The Ford was then acquired by a Warner Brothers editing department employee named Robert Ross, who apparently commuted to work in Bullitt’s car. He also made some extra money when he rented the Ford back to the production company for some very late shooting.
Ross eventually sold the Mustang to a New Jersey detective named Frank Marranca in late 1970, but four years later he needed to buy an estate-car. The Ford had to go, and so it was advertised in the October edition of Road & Track: ‘1968 “Bullett” MUSTANG driven by McQueen in the movie’. Incredibly, there seems to have been only one enquiry, but at that time it was just another old Ford…
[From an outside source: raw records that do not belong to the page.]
(** ** One replayed event *)

(** Any other event: its bytes, or, when it has none, what it says of itself. *)
Definition replay_record (event_id origin : string) (ev : ReplayedEvent) (sig_state : SigState) : EventRecord :=
  mkRecord (if is_empty (re_canonical ev)
            then Bare (mkFacts event_id (sanitize_s2s_str (re_kind ev) 32) (venue_of (sanitize_s2s_str (re_venue ev) 200))
                         ((fun d => sanitize_s2s_str d 512) <$> re_actor_did ev) ((fun s => sanitize_s2s_str s 100) <$> re_subject ev) None
                         ((fun e => sanitize_s2s_str e 64) <$> re_emoji ev))
            else Document (re_canonical ev))
    (re_signature ev) (mkContext sig_state (if is_empty origin then None else Some origin) None) (u64_as_i64 (re_timestamp ev)).
Definition set_log_of (l : MsgDb) (n : Network) : Network :=
  set_tasks (set_tk_chat (set_db (Some l) (nw_chat n)) (nw_tasks n)) n.
Definition file_replayed (n : Network) (r : EventRecord) : Network * ReplayOutcome :=
  match db (nw_chat n) with
  | None => (n, ReplayFiled)
  | Some l => let '(l', written) := insert_event r l in (set_log_of l' n, if written then ReplayFiled else Unusable)
  end.
Definition apply_replayed_event (n : Network) (own_id relayed_by : string) (ev : ReplayedEvent)
    : Network * list RelayEffect * ReplayOutcome :=
  let event_id := sanitize_s2s_str (re_event_id ev) 100 in
  if is_empty event_id then (n, [], Unusable)
  else
    let origin := replay_origin own_id relayed_by (re_origin ev) (ours_on_file n ev) in
    match (l ← db (nw_chat n); e ← events l !! event_id; Some (l, e)) with
    | Some (l, existing) =>
        if String.eqb (e_canonical existing) (re_canonical ev) then (n, [], AlreadyHeld)
        else (set_log_of (record_event_conflict event_id (fingerprint (re_canonical ev)) l) n, [], Conflicted)
    | None =>
        match replay_sig_state n ev with
        | None => (n, [], Unusable)
        | Some sig_state =>
            match file_replayed_task_event n event_id origin relayed_by ev sig_state with
            | Some (n', out, outcome) => (n', asks_for_key n ev ++ out, outcome)
            | None => let '(n', outcome) := file_replayed n (replay_record event_id origin ev sig_state) in (n', asks_for_key n ev, outcome)
            end
        end
    end.
End Wait.

(** The arm for a reply. *)
Variable fuel : nat.
Definition replay_one (own_id relayed_by : string) (acc : Network * list RelayEffect) (ev : ReplayedEvent) : Network * list RelayEffect :=
  let '(n, out, _) := apply_replayed_event (judge_parked_events sp at_ fuel) acc.1 own_id relayed_by ev in (n, acc.2 ++ out).
Definition catchup_events_in (own_id relayed_by : string) (n : Network) (evs : list ReplayedEvent) : Network * list RelayEffect :=
  fold_left (replay_one own_id relayed_by) (merge_sort replay_le evs) (n, []).
End Catchup.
Eventually, the Mustang was purchased by one Robert Kiernan, who paid anything from $3,200 to $6,000 – the story varies. Over the next few years, he also deflected all of McQueen’s offers to purchase the car.
By 1980, a fault clutch resulted in the Ford being garaged. Restoration work commenced in 2001, and the Mustang was inherited by Kiernan's son Sean in 2014 on his father’s passing.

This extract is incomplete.